Saturday, February 13, 2016

How Important, Complex Systems Break Down.......

How Important, Complex Systems Break Down

Understanding our current socio-economy as a system of sub-systems enables us to project how and when unsustainable sub-systems will finally unravel.

The reality that cannot be spoken within the mainstream of conventional thought is that all the primary financial systems we believe are permanent and indestructible are actually fragile and on borrowed time.

One way to assess this decline of resilience is to look at how long it takes systems to recover when they are stressed, and to what degree they bounce back to previous levels.

A compelling article on this topic was recently published by The Atlantic: Nature's Warning Signal: Complex systems like ecological food webs, the brain, and the climate all give off a characteristic signal when disaster is around the corner.

"The signal, a phenomenon called "critical slowing down," is a lengthening of the time that a system takes to recover from small disturbances, such as a disease that reduces the minnow population, in the vicinity of a critical transition. It occurs because a system's internal stabilizing forces—whatever they might be—become weaker near the point at which they suddenly propel the system toward a different state."

The Darwinian structure of this critical slowing down and loss of snapback (what we might characterize as a loss of resilience) is very important in all complex systems.

Beneath the surface dominance of one system are many other systems that are suppressed by the dominant system.

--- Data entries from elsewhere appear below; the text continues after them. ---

Lemma same_data_read sd (v v' : V) s r :
  same_data sd v v' -> view_read v s = Some r ->
  exists r', view_read v' s = Some r' /\ unlinked sd r' = unlinked sd r.
Proof.
  intros Hd Hr. specialize (Hd s). rewrite Hr in Hd.
  destruct (view_read v' s) as [r'|]; simplify_eq/=. eauto.
Qed.

Lemma same_node (v v' : V) s r :
  same_data (side_of d) v v' -> view_read v s = Some r ->
  exists r', view_read v' s = Some r' /\
    side_node (side_of d) r' = side_node (side_of d) r.
Proof.
  intros Hd Hr. destruct (same_data_read _ _ _ _ _ Hd Hr) as (r' & Hr' & E).
  exists r'. split; [done|]. by rewrite <- unlinked_node, E, unlinked_node.
Qed.

Lemma filter_absent (l : list SlotRef) e : e ∉ l -> filter (fun x => x ≠ e) l = l.
Proof.
  induction l as [|x l IH]; [done|]. intros [Hx Hl]%not_elem_of_cons.
  rewrite filter_cons_True by done. by rewrite IH.
Qed.

Lemma filter_middle (l1 l2 : list SlotRef) e :
  NoDup (l1 ++ e :: l2) -> filter (fun x => x ≠ e) (l1 ++ e :: l2) = l1 ++ l2.
Proof.
  intros (_ & Hd & [Hin _]%NoDup_cons)%NoDup_app. rewrite filter_app, filter_cons_False by naive_solver.
  by rewrite !filter_absent by set_solver.
Qed.

Lemma last_null (v : V) p l : seg (side_of d) v SLOT_NULL l p ->
  slot_is_null (List.last l SLOT_NULL) = bool_decide (l = []).
Proof.
  destruct l as [|s l _] using rev_ind; [done|]. rewrite List.last_last.
  intros (_ & -> & _)%seg_app. symmetry. apply bool_decide_eq_false. by destruct l.
Qed.

Lemma apply_op_spec v l op :
  owns v l -> op_valid (mkAdj d U l) op ->
  exists v', apply_op d v (head_of l) op = Ok (v', head_of (list_op l op)) /\
    owns v' (list_op l op) /\ same_data (side_of d) v v' /\ frame_out v v' U.
Proof.
  intros (Hl & HU & Hr) Hv. destruct op as [e|e]; simpl in *.
  - destruct Hv as [He Hin]. destruct (Hr e He) as (Hn & r & Hre & _ & Hdet).
    destruct (link_spec (side_of d) v l e r) as (v' & E & Hl' & Hd & Hf); auto.
    rewrite do_link_side, E. exists v'. split_and!; [done| |done|].
    + split; [done|]. split; [set_solver|]. intros s Hs. destruct (Hr s Hs) as (Hns & rs & Hrs & Hnode & Hds).
      split; [done|]. destruct (same_node v v' s rs Hd Hrs) as (r' & Hr' & En).
      exists r'. rewrite En. split_and!; try done. intros Hsl. rewrite Hf in Hr' by done.
      replace r' with rs by congruence. apply Hds. set_solver.
    + intros s Hs. apply Hf. set_solver.
  - apply list_elem_of_split in Hv as (l1 & l2 & ->). destruct Hl as [Hseg Hnd].
    destruct (unlink_spec (side_of d) v l1 e l2) as (v' & r & Hre & E & Hl' & Hd & Hf & He); [by split|].
    rewrite filter_middle by done. rewrite do_unlink_side, E. apply seg_app in Hseg as [Hseg _].
    rewrite (last_null v _ l1 Hseg). exists v'. split_and!; [| |done|].
    + case_bool_decide as Hnil; [by subst l1|]. by destruct l1.
    + split; [done|]. split; [set_solver|]. intros s Hs. destruct (Hr s Hs) as (Hns & rs & Hrs & Hnode & Hds).
      split; [done|]. destruct (same_node v v' s rs Hd Hrs) as (r' & Hr' & En).
      exists r'. rewrite En. split_and!; try done. intros Hsl. destruct (decide (s = e)) as [->|Hse].
      * rewrite He in Hr'. injection Hr' as <-. split; [by rewrite En|].
        unfold unlinked. by rewrite side_prev_links, side_next_links.
      * rewrite Hf in Hr' by set_solver. replace r' with rs by congruence. apply Hds. set_solver.
    + intros s Hs. apply Hf. set_solver.
Qed.

End RunsSpec.

(** ** Many lists at once *)

Section Lists.
Context {V : Type} `{EdgeRecordViewLaws V}.
Implicit Types (v : V) (fam : list AdjList).

(** Every list of the family is in the store, and lists of one side have
    disjoint pools.  (An edge is in one list of each side.) *)
Record lists_ok v fam : Prop := {
  lo_owns : forall i a, fam !! i = Some a -> owns (a_dir a) (a_pool a) v (a_list a);
  lo_apart : forall i j a b, fam !! i = Some a -> fam !! j = Some b -> i ≠ j -> a_dir a = a_dir b ->
    forall s, s ∈ a_pool a -> s ∉ a_pool b
}.

(** The links of both sides removed: what no operation changes. *)
Definition bare (e : EdgeRecord) : EdgeRecord := unlinked outgoing (unlinked incoming e).

Lemma same_data_bare d v v' : same_data (side_of d) v v' -> forall s, bare <$> view_read v' s = bare <$> view_read v s.
Proof.
  intros Hd s. specialize (Hd s). destruct (view_read v s) as [r|], (view_read v' s) as [r'|]; simplify_eq/=; [|done].
  f_equal. assert (unlinked (side_of d) r' = unlinked (side_of d) r) as E by done. unfold bare.
  destruct d; cbn [side_of] in E; [|by rewrite E].
  assert (forall e, unlinked outgoing (unlinked incoming e) = unlinked incoming (unlinked outgoing e)) as Hc by done.
  by rewrite !Hc, E.
Qed.

Lemma dll_frame d v v' l : (forall s, s ∈ l -> view_read v' s = view_read v s) ->
  dll (side_of d) v l -> dll (side_of d) v' l.
Proof. intros Hf [Hl Hnd]. split; [|done]. by apply (seg_frame (side_of d) v v'). Qed.

Lemma dll_other d v v' l : same_data (side_of (opposite d)) v v' -> dll (side_of d) v l -> dll (side_of d) v' l.
Proof. intros Hd [Hl Hnd]. split; [|done]. eapply seg_same_data; [|exact Hd|exact Hl]. by destruct d. Qed.

(** An operation on one list keeps the others: those of the same side by
    disjointness, those of the opposite side because their links are kept. *)
Lemma owns_frame d U v v' l : (forall s, s ∈ U -> view_read v' s = view_read v s) -> owns d U v l -> owns d U v' l.
Proof.
  intros Hf (Hl & HU & Hr). split; [apply (dll_frame d v v'); [|done]; intros s Hs; apply Hf; set_solver|].
  split; [done|]. intros s Hs. rewrite Hf by done. by apply Hr.
Qed.

Lemma owns_other d U v v' l : same_data (side_of (opposite d)) v v' -> owns d U v l -> owns d U v' l.
Proof.
  intros Hd (Hl & HU & Hr). split; [by apply (dll_other d v v')|]. split; [done|]. intros s Hs.
  destruct (Hr s Hs) as (Hn & r & Er & Hnode & Hdet). split; [done|].
  destruct (same_data_read (side_of (opposite d)) v v' s r Hd Er) as (r' & Er' & E). exists r'. split; [done|].
  assert (side_node (side_of d) r' = side_node (side_of d) r /\ side_prev (side_of d) r' = side_prev (side_of d) r /\
    side_next (side_of d) r' = side_next (side_of d) r) as (E1 & E2 & E3).
  { destruct d, r, r'; simpl in *; unfold unlinked in E; simpl in *; injection E; intros; subst; done. }
  rewrite E1. split; [done|]. intros Hs'. unfold detached. rewrite E1, E2, E3. by apply Hdet.
Qed.

Lemma owns_after d U v v' (d' : Direction) U' l : frame_out v v' U -> same_data (side_of d) v v' ->
  (d' = d -> forall s, s ∈ U' -> s ∉ U) -> owns d' U' v l -> owns d' U' v' l.
Proof.
  intros Hf Hd Hap Ho. destruct (decide (d' = d)) as [->|Hne].
  - apply (owns_frame d U' v v'); [|done]. intros s Hs. apply Hf. by apply Hap.
  - apply (owns_other d' U' v v'); [|done]. by destruct d, d'.
Qed.

Definition heads_of fam : list SlotRef := (fun a => head_of (a_list a)) <$> fam.

Lemma lists_step v fam i op a : lists_ok v fam -> fam !! i = Some a -> op_valid a op ->
  exists v', apply_op (a_dir a) v (head_of (a_list a)) op = Ok (v', head_of (a_list (adj_step a op))) /\
    lists_ok v' (lists_op fam (i, op)) /\ same_data (side_of (a_dir a)) v v' /\ frame_out v v' (a_pool a).
Proof.
  intros [Ho Hap] Ha Hv. destruct a as [d U l]. cbn [a_dir a_list a_pool] in *.
  destruct (apply_op_spec d U v l op (Ho i _ Ha) Hv) as (v' & E & Ho' & Hd & Hf). exists v'. split; [done|].
  split; [|done]. unfold lists_op. cbn [fst snd]. split.
  - intros j b. destruct (decide (j = i)) as [->|Hne].
    + rewrite list_lookup_alter_eq, Ha. intros [= <-]. exact Ho'.
    + rewrite list_lookup_alter_ne by done. intros Hb. apply (owns_after d U v v'); [done|done| |by apply (Ho j)].
      intros Ed s Hs. by apply (Hap j i b (mkAdj d U l)).
  - assert (forall j b, alter (fun a => adj_step a op) i fam !! j = Some b ->
      exists b0, fam !! j = Some b0 /\ a_dir b0 = a_dir b /\ a_pool b0 = a_pool b) as Hsame.
    { intros j b. destruct (decide (j = i)) as [->|Hne].
      - rewrite list_lookup_alter_eq, Ha. intros [= <-]. by eexists.
      - rewrite list_lookup_alter_ne by done. eauto. }
    intros j k b c (b0 & Hb & Db & Pb)%Hsame (c0 & Hc & Dc & Pc)%Hsame Hjk. rewrite <- Db, <- Dc, <- Pb, <- Pc.
    by apply (Hap j k).
Qed.

Lemma heads_step fam i op a : fam !! i = Some a ->
  <[i := head_of (a_list (adj_step a op))]> (heads_of fam) = heads_of (lists_op fam (i, op)).
Proof.
  intros Ha. apply list_eq. intros j. unfold heads_of, lists_op. cbn [fst snd]. rewrite list_lookup_fmap.
  destruct (decide (j = i)) as [->|Hne].
  - rewrite list_lookup_insert_eq by (rewrite length_fmap; by eapply lookup_lt_Some).
    by rewrite list_lookup_alter_eq, Ha.
  - by rewrite list_lookup_insert_ne, list_lookup_alter_ne, list_lookup_fmap.
Qed.

Lemma dirs_step fam i op : a_dir <$> lists_op fam (i, op) = a_dir <$> fam.
Proof.
  apply list_eq. intros j. unfold lists_op. cbn [fst snd]. rewrite !list_lookup_fmap.
  destruct (decide (j = i)) as [->|Hne]; [rewrite list_lookup_alter_eq|by rewrite list_lookup_alter_ne].
  by destruct (fam !! i).
Qed.

(** The slots the lists of side [d] may touch. *)
Definition pool_of fam (d : Direction) (s : SlotRef) : Prop :=
  exists i a, fam !! i = Some a /\ a_dir a = d /\ s ∈ a_pool a.

Lemma pool_step fam i op d s : pool_of (lists_op fam (i, op)) d s -> pool_of fam d s.
Proof.
  intros (j & b & Hb & Hd & Hs). unfold lists_op in Hb. cbn [fst snd] in Hb. destruct (decide (j = i)) as [->|Hne].
  - rewrite list_lookup_alter_eq in Hb. destruct (fam !! i) as [a|] eqn:Ha; simplify_eq/=. by exists i, a.
  - rewrite list_lookup_alter_ne in Hb by done. by exists j, b.
Qed.
(** ** The holder: the published snapshot, if any *)

Record CsrHolder := mkHolder { h_snapshot : option CsrAdjacency }.

Definition holder_new : CsrHolder := mkHolder None.
Definition freeze (h : CsrHolder) (c : CsrAdjacency) : CsrHolder := mkHolder (Some c).
Definition thaw (h : CsrHolder) : CsrHolder := mkHolder None.
Definition snapshot (h : CsrHolder) : option CsrAdjacency := h_snapshot h.
Definition is_frozen (h : CsrHolder) : bool := bool_decide (is_Some (h_snapshot h)).

(** ** Reference: the edges of a node, read off the list *)

Definition csr_edge (e : Pending) : CsrEdge := mkCsrEdge (pe_dst e) (pe_id e) (pe_type e).
Definition edges_from (v : Z) (es : list Pending) : list CsrEdge :=
  csr_edge <$> filter (fun e => pe_src e = v) es.

(** Number of edges whose source is below [i]. *)
Definition below (i : Z) (es : list Pending) : nat := length (filter (fun e => pe_src e < i) es).
Definition degree (i : Z) (es : list Pending) : nat := length (filter (fun e => pe_src e = i) es).

Definition sources_ok (n : nat) (es : list Pending) : Prop :=
  Forall (fun e => 0 <= pe_src e /\ (Z.to_nat (pe_src e) + 1 < n)%nat) es.

Lemma below_cons i e es :
  below i (e :: es) = ((if decide (pe_src e < i)%Z then 1 else 0) + below i es)%nat.
Proof. unfold below. rewrite filter_cons. by case_decide. Qed.

Lemma degree_cons i e es :
  degree i (e :: es) = ((if decide (pe_src e = i) then 1 else 0) + degree i es)%nat.
Proof. unfold degree. rewrite filter_cons. by case_decide. Qed.

Lemma below_S i es : below (i + 1) es = (below i es + degree i es)%nat.
Proof.
  induction es as [|e es IH]; [done|]. rewrite !below_cons, degree_cons, IH.
  repeat case_decide; lia.
Qed.

Lemma below_le i es : (below i es <= length es)%nat.
Proof. apply length_filter. Qed.

Lemma length_count_degrees n es row : length (count_degrees n es row) = length row.
Proof.
  revert row. induction es as [|e es IH]; intros row; simpl; [done|].
  rewrite IH. case_match; [|done]. apply length_alter.
Qed.

Lemma csr_lookup_bump row i j :
  bump row i !! j = if decide (i = j) then (fun x => wrap 32 (x + 1)) <$> row !! j else row !! j.
Proof. unfold bump. rewrite list_lookup_alter. by case_decide; subst. Qed.

(** After counting, entry [i] has grown by the degree of node [i - 1]. *)
Lemma count_degrees_spec n es row i x :
  sources_ok n es -> row !! i = Some x -> 0 <= x -> x + Z.of_nat (length es) < 2 ^ 32 ->
  count_degrees n es row !! i = Some (x + Z.of_nat (degree (Z.of_nat i - 1) es)).
Proof.
  revert row x. induction es as [|e es IH]; intros row x Hs Hx H0 Hb; simpl.
  { rewrite Hx. f_equal. unfold degree. simpl. lia. }
  inv Hs. rewrite degree_cons. simpl length in Hb.
  destruct (_ <? _)%nat eqn:E; [|rg_bool; lia].
  rewrite (IH _ (if decide (Z.to_nat (pe_src e) + 1 = i)%nat then x + 1 else x)).
  - f_equal. repeat case_decide; lia.
  - done.
  - rewrite csr_lookup_bump. case_decide; [|done]. rewrite Hx. simpl. rewrite wrap_id; [done|].
    unfold uint. lia.
  - case_decide; lia.
  - case_decide; lia.
Qed.

(** The prefix sums: given that entries up to [i - 1] are final. *)
Lemma prefix_sum_spec k i row f g :
  (0 < i)%nat -> length row = (i + k)%nat ->
  (forall j, (j < i)%nat -> row !! j = Some (f j)) ->
  (forall j, (i <= j < i + k)%nat -> row !! j = Some (g j)) ->
  (forall j, (i <= j < i + k)%nat -> f j = f (j - 1)%nat + g j) ->
  (forall j, (j < i + k)%nat -> is_u32 (f j)) ->
  exists row', prefix_sum k i row = Some row' /\ length row' = (i + k)%nat /\
    forall j, (j < i + k)%nat -> row' !! j = Some (f j).
Proof.
  revert i row. induction k as [|k IH]; intros i row Hi Hl Hf Hg Hr Hu; simpl.
  { exists row. split_and!; try done. intros. apply Hf. lia. }
  rewrite (Hf (i - 1)%nat), (Hg i) by lia. cbn [mbind option_bind].
  destruct (IH (S i) (<[i:=wrap 32 (g i + f (i - 1)%nat)]> row)) as (row' & -> & Hl' & Hr').
  - lia.
  - rewrite length_insert. lia.
  - intros j Hj. destruct (decide (j = i)) as [->|].
    + rewrite list_lookup_insert_eq by lia. f_equal.
      rewrite Z.add_comm, <- (Hr i) by lia. apply wrap_id, Hu. lia.
    + rewrite list_lookup_insert_ne by done. apply Hf. lia.
  - intros j Hj. rewrite list_lookup_insert_ne by lia. apply Hg. lia.
  - intros j Hj. apply Hr. lia.
  - intros j Hj. apply Hu. lia.
  - exists row'. split; [done|]. split; [lia|]. intros j Hj. apply Hr'. lia.
Qed.

(** The row pointers are the numbers of edges from lower sources. *)
Lemma rows_spec n es :
  sources_ok n es -> (1 <= n)%nat -> Z.of_nat (length es) < 2 ^ 32 ->
  exists row, prefix_sum (n - 1) 1 (count_degrees n es (replicate n 0)) = Some row /\
    length row = n /\ forall j, (j < n)%nat -> row !! j = Some (Z.of_nat (below (Z.of_nat j) es)).
Proof.
  intros Hs Hn Hb.
  assert (forall i, (i < n)%nat -> count_degrees n es (replicate n 0) !! i
            = Some (Z.of_nat (degree (Z.of_nat i - 1) es))) as Hc.
  { intros i Hi. rewrite (count_degrees_spec n es _ i 0); [f_equal; lia|done| |lia|lia].
    by apply lookup_replicate. }
  destruct (prefix_sum_spec (n - 1) 1 (count_degrees n es (replicate n 0))
     (fun j => Z.of_nat (below (Z.of_nat j) es)) (fun j => Z.of_nat (degree (Z.of_nat j - 1) es)))
    as (row & E & Hl & Hr).
  - lia.
  - rewrite length_count_degrees, length_replicate. lia.
  - intros [|j] Hj; [|lia]. rewrite Hc by lia. do 2 f_equal. clear -Hs.
    assert (forall i, i <= 0 -> below i es = 0%nat /\ degree (i - 1) es = 0%nat) as H.
    { intros i Hi. induction Hs as [|e es [He _] Hes IH]; [done|].
      rewrite below_cons, degree_cons. destruct IH as [-> ->]. repeat case_decide; lia. }
    change (degree (0 - 1) es = below 0 es). by destruct (H 0 ltac:(lia)) as [-> ->].
  - intros j Hj. apply Hc. lia.
  - intros j Hj. replace (Z.of_nat j) with (Z.of_nat (j - 1) + 1) by lia.
    rewrite below_S. rewrite Z.add_simpl_r. lia.
  - intros j Hj. pose proof (below_le (Z.of_nat j) es). unfold uint. lia.
  - exists row. split; [done|]. split; [lia|]. intros j Hj. apply Hr. lia.
Qed.

(** ** Filling the columns *)

Definition src_sorted (es : list Pending) : Prop := StronglySorted (fun a b => pe_src a <= pe_src b) es.

Lemma below_app i a b : below i (a ++ b) = (below i a + below i b)%nat.
Proof. unfold below. by rewrite filter_app, length_app. Qed.

Lemma degree_app i a b : degree i (a ++ b) = (degree i a + degree i b)%nat.
Proof. unfold degree. by rewrite filter_app, length_app. Qed.

Lemma below_ge i es : Forall (fun e => i <= pe_src e) es -> below i es = 0%nat.
Proof.
  induction 1 as [|e es He _ IH]; [done|]. rewrite below_cons, IH. case_decide; lia.
Qed.

Lemma below_degree_le i es :
  Forall (fun e => pe_src e <= i) es -> (below i es + degree i es = length es)%nat.
Proof.
  induction 1 as [|e es He _ IH]; [done|]. rewrite below_cons, degree_cons.
  simpl. repeat case_decide; lia.
Qed.

(** In source order, the cursor points at the edge's own position. *)
Lemma cursor_position es1 e es2 :
  src_sorted (es1 ++ e :: es2) ->
  (below (pe_src e) (es1 ++ e :: es2) + degree (pe_src e) es1 = length es1)%nat.
Proof.
  intros Hs. unfold src_sorted in Hs. rewrite StronglySorted_app in Hs.
  destruct Hs as (Hle & _ & Hs). inv Hs.
  rewrite below_app, (below_ge _ (e :: es2)) by (constructor; [lia|done]).
  rewrite <- (below_degree_le (pe_src e) es1); [lia|].
  apply Forall_forall. intros x Hx. apply Hle; [done|]. left.
Qed.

As the dominant system weakens / destabilizes / slows down, these largely invisible systems compete to occupy more of the environment.

An example in the financial realm is barter: in a system dominated by central bank/state issued money and digital transactions, barter still exists but on a very modest scale.

When central bank/state money loses its value and utility (due to hyper-inflation, etc.), then barter expands rapidly to fill the vacuum left by the demise of the dominant system.

This example illustrates how critical transitions occur: as the dominant system loses resiliency and slows down, other systems fill the system spaces that are opened up by the weakness of the dominant arrangement. At some point, the balance or equilibrium of the entire system experiences a phase transition and a new dynamic balance becomes dominant.

In human systems, this process can be at least partially conscious: we can see the dominant paradigm weakening, and start developing other systems that can compete for the resulting openings in the financial/social environment.